2006-11-18 09:16:18 | 俳句、詩

このブログへアクセスのあったキーワードを頼りにネットを歩き回っている時、イヴ・ボヌフォワさんが2000年、正岡子規国際俳句大賞受賞の際に行った記念講演が目に飛び込んできた。演題は、以下のようになっている。

「俳句と短詩型とフランスの詩人たち」
"Le haïku, le forme brève, et les poètes français"

Yves Bonnefoy (Tours, 24 juin 1923 -)

そこでは、フランスにおける俳句の受け止められ方や東洋と西洋のものの見方の違いなどが鋭く語られている。俳句はフランスでも関心を寄せる人が多く、大体50年ほど前からその傾向が顕著になってきたという。それは彼らの世界観を見直すことにもつながっているようだ。

フランス語における分析的な語法に対して、日本語は具体的な概念や情報から意味を紡ぎだすというやり方の隔たりがある。また日本語にある表意文字には物の面影が残っていることがある。それをひと目で見ることができる。しかしフランス語に訳されたものでそれが伝わるだろうか、と自問している。

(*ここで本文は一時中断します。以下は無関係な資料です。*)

(** C8, as the code has it.  With a key present and a history that
    [startChat] accepts, [sendMessage] walks the fixed list [MODELS] in
    order, each candidate through [withRetry] with its defaults: if the
    candidates before [m] fail one after the other, whatever their
    failures, the wrapped call for [m] succeeds and the text of its
    response can be read, then the reply is that text, the run stops in the
    state right after that call, so that no later candidate is attempted,
    and the requests sent are those of the candidates up to [m], grouped in
    list order, one to three per candidate.  A failure of any kind moves
    the loop to the next candidate; an attempt fails when [startChat]
    throws, when the wrapped call fails, or when [response.text()]
    throws. *)
Theorem sendMessage_fallback_order :
  forall (St : Type)
         (service : Request -> St -> Outcome GenerateContentResult * St)
         (env : Env) (history : list ChatMessage) (currentMessage : string)
         (files : list FileData) (s s1 s2 : Sys (Net St))
         (pre post : list string) (m : string) (e : JsVal)
         (result : GenerateContentResult) (reply : string),
    let genAI := getGenAI env in
    let attempt :=
      sendMessage_attempt service history currentMessage files genAI in
    let loop := sendMessage_loop service history currentMessage files genAI in
    let req := fun m' => chat_request genAI m' history currentMessage files in
    getApiKey env <> "" ->
    MODELS = (pre ++ m :: post)%list ->
    validateChatHistory (map to_content (apiHistory history)) = None ->
    candidates_fail attempt sendMessage_report pre s JsUndefined s1 e ->
    withRetry_default (call service (req m))
      (log_event (Log ("Attempting message with model: " ++ m)) s1) =
      (Return result, s2) ->
    response_text result = Return reply ->
    MODELS = ["gemini-flash-latest"; "gemini-2.0-flash";
              "gemini-2.0-flash-lite-preview-09-2025"; "gemini-1.5-pro"] /\
    sendMessage service env history currentMessage files s =
      (Return reply, s2) /\
    (exists ks,
        List.length ks = List.length (pre ++ [m])%list /\
        Forall (fun k => 1 <= k <= 3)%nat ks /\
        requests (world s2) =
        (requests (world s) ++ requests_of_run req (pre ++ [m]) ks)%list) /\
    (forall m' ms e0 s0 e' s0',
        attempt m' s0 = (Throw e', s0') ->
        loop (m' :: ms) e0 s0 =
        loop ms e' (log_event (sendMessage_report m' e') s0')) /\
    (forall m' s0 result' s0' e',
        withRetry_default (call service (req m'))
          (log_event (Log ("Attempting message with model: " ++ m')) s0) =
          (Return result', s0') ->
        response_text result' = Throw e' ->
        attempt m' s0 = (Throw e', s0')).
Proof.
  intros St service env history currentMessage files s s1 s2 pre post m e
         result reply genAI attempt loop req Hkey Hmodels Hvalid Hpre Hcall
         Htext.
  pose proof (sendMessage_attempt_success service env history currentMessage
                files m s1 s2 result Hvalid Hcall) as Hm.
  fold genAI in Hm. fold attempt in Hm. rewrite Htext in Hm.
  assert (Hleast : least_chat_requests history = 1%nat).
  { unfold least_chat_requests. rewrite Hvalid. reflexivity. }
  split; [reflexivity|]. split; [|split; [|split]].
  - rewrite (sendMessage_run service env history currentMessage files s Hkey).
    fold genAI. fold loop. rewrite Hmodels.
    rewrite (loop_first_success attempt sendMessage_report loop
               (sendMessage_loop_cons service history currentMessage files
                  genAI)
               pre m post s JsUndefined s1 e _ s2 Hpre Hm).
    reflexivity.
  - destruct (sendMessage_attempt_requests service history currentMessage
                files genAI m s1) as [k [Hk Hone]].
    fold attempt in Hone. rewrite Hm in Hone. cbn [snd] in Hone.
    destruct (candidates_fail_requests attempt sendMessage_report req
                (least_chat_requests history)
                (sendMessage_attempt_requests service history currentMessage
                   files genAI) [m] [k] pre s JsUndefined s1 e Hpre)
      as [ks' [Hlen' [Hall' Hreq']]].
    rewrite Hleast in Hk, Hall'.
    exists (ks' ++ [k])%list. split; [|split].
    + rewrite !length_app, Hlen'. reflexivity.
    + apply Forall_app. split; [exact Hall'|]. constructor; [exact Hk|constructor].
    + rewrite Hone, <- Hreq'. unfold requests_of_run.
      cbn [combine map List.concat fst snd]. rewrite app_nil_r. reflexivity.
  - intros m' ms e0 s0 e' s0' Hfail. unfold loop.
    rewrite sendMessage_loop_cons. fold attempt. rewrite Hfail. reflexivity.
  - intros m' s0 result' s0' e' Hcall' Htext'. unfold attempt, genAI.
    unfold req, genAI in Hcall'.
    rewrite (sendMessage_attempt_success service env history currentMessage
               files m' s0 s0' result' Hvalid Hcall').
    rewrite Htext'. reflexivity.
Qed.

「なぜなら、アルファべット表記が極度に恣意的、抽象的な性質を持つため、われわれの言葉は、その指し示す事物の具体面から切り離されているからです。われわれの文字は、世界との直接的な関係を棄てました。だからこそ、物質の科学については無類の強みを発揮するのですが、だからこそ、詩を書くことが難しくなるのです。」

文字の中に見られる囲まれた空間 (例えば、「間」 には6ヶ所) があり、そこに 「無」 の体験を見ている。それがうらやましいという。なぜなら、「『無』 と 『無』 の体験こそ、あらゆる詩的思考の最大の関心事」 だから。

さらに、短詩型の特徴を次のように語っている。

「詩的経験そのもの、詩以外の何者でもないような独特の経験に向かって、身も心も開くという能力を増大させることです。(・・・)短詩型の言葉は、出来事や物事に対するある種の姿勢に縛られないですむということです。」

物語の場合には、人生の出来事や物事を認識する際に、分析的な思考、一般化へ向かう思考という回り道をしなければならないが、詩の場合はその必要がない。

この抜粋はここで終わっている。